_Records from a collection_
━━━━━━
Lemma notarized_answer_None req d :
  DbInv d → answer (notarized_loop req) d = Ok None ↔
  (∀ k, is_Some (cons_blocks_notarized d !! k) → (k < min_notarized_round req)%N) ∧ ¬ dummy_quorum (wn_cur_round req) d.
Proof.
  intros Hinv. cbn. unfold read_with_expect, read_with_inner_falliable, get_notarized_block_resp_rd, rd_get, rd_expect, rd_lift,
    mbind, rd_bind.
  destruct (range_first (rg_from (min_notarized_round req)) (cons_blocks_notarized d)) as [[k b]|] eqn:Hf; cbn [fmap option_fmap option_map snd].
  - apply range_first_Some in Hf as (Hb & Hge & _). apply rg_from_N in Hge.
    destruct (notarized_served _ _ _ Hinv Hb) as (<- & payload & p & Hpay & _). rewrite Hpay. cbn.
    split; [done|]. intros [Hall _]. specialize (Hall _ (ex_intro _ b Hb)). lia.
  - rewrite range_first_None in Hf.
    destruct (get_consensus_params_inv (E:=Empty_set) d (wn_cur_round req) Hinv) as (p & -> & Hp & Hwf). cbn.
    rewrite num_peers_wf by done. cbn. rewrite length_fmap.
    assert (∀ k, is_Some (cons_blocks_notarized d !! k) → (k < min_notarized_round req)%N) as Hall.
    { intros k [b Hb]. specialize (Hf _ _ Hb). destruct (N.lt_ge_cases k (min_notarized_round req)) as [|Hge]; [done|].
      apply rg_from_N in Hge. congruence. }
    change (N.of_nat (length (range (round_votes (wn_cur_round req)) (cons_votes_dummy d))))
      with (num_votes_dummy (wn_cur_round req) d).
    destruct (N.leb_spec (NumPeers.threshold (npeers p)) (num_votes_dummy (wn_cur_round req) d)) as [Hle|Hlt].
    + pose proof (params_len_wf (E:=Empty_set) p Hwf) as Hl. unfold params_len in Hl.
      unfold new_dummy, hash_and_len. rewrite Hl. cbn. split; [done|]. intros [_ Hno]. destruct Hno. by exists p.
    + split; [|done]. intros _. split; [done|]. intros (q & Hq & Hle). rewrite Hp in Hq. injection Hq as <-. lia.
Qed.

#[export] Instance notarized_loop_announced our req : Announced (notarized_loop req) our in_time.
Proof.
  split; [intros ch h; apply rounds_grow|]. intros d ch s c Hr Hc Hin Hn. pose proof (commits_cstep _ _ Hc) as Hstep.
  set (c' := MkConsensus (tx_db s) our (foldl run_hook (values ch) (tx_hooks s))) in *.
  change (cstep c c') in Hstep.
  assert (reachable c') as Hr' by (by eapply RStep).
  pose proof (reachable_wf c Hr) as Hwf. pose proof (reachable_wf c' Hr') as Hwf'.
  destruct (cstep_spec _ _ Hwf Hstep) as (_ & _ & _ & Hkept).
  assert (∀ r, (r ≤ cur c)%N → params_at (tx_db s) r = params_at d r) as Hpar by exact Hkept.
  destruct Hwf as [Hrest Hcur], Hwf' as [Hrest' Hcur']. cbn [db c c'] in Hrest, Hrest'.
  destruct (decide (cur c' = cur c)) as [Hsame|Hne].
  2: { right. apply round_told. rewrite values_foldl. intros Heq. apply Hne. unfold cur. rewrite <-Hcur, <-Hcur'. cbn. by rewrite Heq. }
  left. apply notarized_answer_None in Hn as [Hnone Hno]; [|apply Hrest]. apply notarized_answer_None; [apply Hrest'|]. split.
  - intros k [b Hb]. pose proof (rb_notarized _ _ _ _ (rest_bounds _ Hrest') _ _ Hb) as Hlt.
    apply Hnone. exists b. apply Hin; [|exact Hb]. unfold cur in *. cbn [db c c'] in *. lia.
  - pose proof (commits_still_open c s Hr Hc Hsame) as [Hother Hround]. cbn [db c] in *.
    intros (p & Hp & Hle). destruct (decide (wn_cur_round req = cur c)) as [Heq|Hne].
    + destruct Hround as [Hnq|Hsub]; [apply Hnq; rewrite <-Heq; by exists p|]. apply Hno. exists p. split.
      * rewrite <-(Hpar (wn_cur_round req)); [done|lia].
      * etrans; [exact Hle|]. apply num_votes_dummy_mono. intros i g Hg. exists g. by eapply lookup_weaken.
    + destruct (N.lt_ge_cases (wn_cur_round req) (cur c)) as [Hlt|Hge].
      * apply Hno. exists p. split; [rewrite <-(Hpar (wn_cur_round req)); [done|lia]|].
        etrans; [exact Hle|]. apply num_votes_dummy_mono. intros i g Hg. exists g. by apply Hother.
      * rewrite num_votes_dummy_0 in Hle.
        -- destruct (params_at_wf _ (wn_cur_round req) (rest_inv _ Hrest')) as (q & Hq & Hwfq). cbn in Hq, Hp.
           rewrite Hp in Hq. injection Hq as <-. pose proof (NumPeers.threshold_pos _ (proj1 (npeers_pos p Hwfq))). lia.
        -- intros i g Hg. pose proof (rb_dummy _ _ _ _ (rest_bounds _ Hrest') _ _ _ Hg). unfold cur in *. cbn [db c c'] in *. lia.
Qed.
End Instances.

(** The loop over votes is the handler of [Rpc], whose steps read the tables and
    the channel at once. *)
Lemma vote_loop_is_handler `{Crypto} `{Bincode} `{CItemsCodec} (pk : PeerPubkey) (req : WaitVoteRequest) (c : Consensus)
    (p : ConsensusParams.t) (i : PeerIdx) :
  wait_vote_step (Some pk) req c (VotePoll p i) =
  (o ← answer (vote_loop req p i) (db c);
   Ok match o with
      | Some resp => Some (VoteDone (Responds resp))
      | None => if gives_up (vote_loop req p i) (watches c) then Some (VoteDone (Fails "Not available")) else None
      end).
Proof.
  cbn. unfold get_vote, read_tx. destruct (read_with_expect _ _) as [[resp|]|e|w]; cbn; [|done..]. by destruct (_ || _).
Qed.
━━━━━━
_What to do_
Copy out the data above, word for word.

_Written solution_
Lemma notarized_answer_None req d :
  DbInv d → answer (notarized_loop req) d = Ok None ↔
  (∀ k, is_Some (cons_blocks_notarized d !! k) → (k < min_notarized_round req)%N) ∧ ¬ dummy_quorum (wn_cur_round req) d.
Proof.
  intros Hinv. cbn. unfold read_with_expect, read_with_inner_falliable, get_notarized_block_resp_rd, rd_get, rd_expect, rd_lift,
    mbind, rd_bind.
  destruct (range_first (rg_from (min_notarized_round req)) (cons_blocks_notarized d)) as [[k b]|] eqn:Hf; cbn [fmap option_fmap option_map snd].
  - apply range_first_Some in Hf as (Hb & Hge & _). apply rg_from_N in Hge.
    destruct (notarized_served _ _ _ Hinv Hb) as (<- & payload & p & Hpay & _). rewrite Hpay. cbn.
    split; [done|]. intros [Hall _]. specialize (Hall _ (ex_intro _ b Hb)). lia.
  - rewrite range_first_None in Hf.
    destruct (get_consensus_params_inv (E:=Empty_set) d (wn_cur_round req) Hinv) as (p & -> & Hp & Hwf). cbn.
    rewrite num_peers_wf by done. cbn. rewrite length_fmap.
    assert (∀ k, is_Some (cons_blocks_notarized d !! k) → (k < min_notarized_round req)%N) as Hall.
    { intros k [b Hb]. specialize (Hf _ _ Hb). destruct (N.lt_ge_cases k (min_notarized_round req)) as [|Hge]; [done|].
      apply rg_from_N in Hge. congruence. }
    change (N.of_nat (length (range (round_votes (wn_cur_round req)) (cons_votes_dummy d))))
      with (num_votes_dummy (wn_cur_round req) d).
    destruct (N.leb_spec (NumPeers.threshold (npeers p)) (num_votes_dummy (wn_cur_round req) d)) as [Hle|Hlt].
    + pose proof (params_len_wf (E:=Empty_set) p Hwf) as Hl. unfold params_len in Hl.
      unfold new_dummy, hash_and_len. rewrite Hl. cbn. split; [done|]. intros [_ Hno]. destruct Hno. by exists p.
    + split; [|done]. intros _. split; [done|]. intros (q & Hq & Hle). rewrite Hp in Hq. injection Hq as <-. lia.
Qed.

#[export] Instance notarized_loop_announced our req : Announced (notarized_loop req) our in_time.
Proof.
  split; [intros ch h; apply rounds_grow|]. intros d ch s c Hr Hc Hin Hn. pose proof (commits_cstep _ _ Hc) as Hstep.
  set (c' := MkConsensus (tx_db s) our (foldl run_hook (values ch) (tx_hooks s))) in *.
  change (cstep c c') in Hstep.
  assert (reachable c') as Hr' by (by eapply RStep).
  pose proof (reachable_wf c Hr) as Hwf. pose proof (reachable_wf c' Hr') as Hwf'.
  destruct (cstep_spec _ _ Hwf Hstep) as (_ & _ & _ & Hkept).
  assert (∀ r, (r ≤ cur c)%N → params_at (tx_db s) r = params_at d r) as Hpar by exact Hkept.
  destruct Hwf as [Hrest Hcur], Hwf' as [Hrest' Hcur']. cbn [db c c'] in Hrest, Hrest'.
  destruct (decide (cur c' = cur c)) as [Hsame|Hne].
  2: { right. apply round_told. rewrite values_foldl. intros Heq. apply Hne. unfold cur. rewrite <-Hcur, <-Hcur'. cbn. by rewrite Heq. }
  left. apply notarized_answer_None in Hn as [Hnone Hno]; [|apply Hrest]. apply notarized_answer_None; [apply Hrest'|]. split.
  - intros k [b Hb]. pose proof (rb_notarized _ _ _ _ (rest_bounds _ Hrest') _ _ Hb) as Hlt.
    apply Hnone. exists b. apply Hin; [|exact Hb]. unfold cur in *. cbn [db c c'] in *. lia.
  - pose proof (commits_still_open c s Hr Hc Hsame) as [Hother Hround]. cbn [db c] in *.
    intros (p & Hp & Hle). destruct (decide (wn_cur_round req = cur c)) as [Heq|Hne].
    + destruct Hround as [Hnq|Hsub]; [apply Hnq; rewrite <-Heq; by exists p|]. apply Hno. exists p. split.
      * rewrite <-(Hpar (wn_cur_round req)); [done|lia].
      * etrans; [exact Hle|]. apply num_votes_dummy_mono. intros i g Hg. exists g. by eapply lookup_weaken.
    + destruct (N.lt_ge_cases (wn_cur_round req) (cur c)) as [Hlt|Hge].
      * apply Hno. exists p. split; [rewrite <-(Hpar (wn_cur_round req)); [done|lia]|].
        etrans; [exact Hle|]. apply num_votes_dummy_mono. intros i g Hg. exists g. by apply Hother.
      * rewrite num_votes_dummy_0 in Hle.
        -- destruct (params_at_wf _ (wn_cur_round req) (rest_inv _ Hrest')) as (q & Hq & Hwfq). cbn in Hq, Hp.
           rewrite Hp in Hq. injection Hq as <-. pose proof (NumPeers.threshold_pos _ (proj1 (npeers_pos p Hwfq))). lia.
        -- intros i g Hg. pose proof (rb_dummy _ _ _ _ (rest_bounds _ Hrest') _ _ _ Hg). unfold cur in *. cbn [db c c'] in *. lia.
Qed.
End Instances.

(** The loop over votes is the handler of [Rpc], whose steps read the tables and
    the channel at once. *)
Lemma vote_loop_is_handler `{Crypto} `{Bincode} `{CItemsCodec} (pk : PeerPubkey) (req : WaitVoteRequest) (c : Consensus)
    (p : ConsensusParams.t) (i : PeerIdx) :
  wait_vote_step (Some pk) req c (VotePoll p i) =
  (o ← answer (vote_loop req p i) (db c);
   Ok match o with
      | Some resp => Some (VoteDone (Responds resp))
      | None => if gives_up (vote_loop req p i) (watches c) then Some (VoteDone (Fails "Not available")) else None
      end).
Proof.
  cbn. unfold get_vote, read_tx. destruct (read_with_expect _ _) as [[resp|]|e|w]; cbn; [|done..]. by destruct (_ || _).
Qed.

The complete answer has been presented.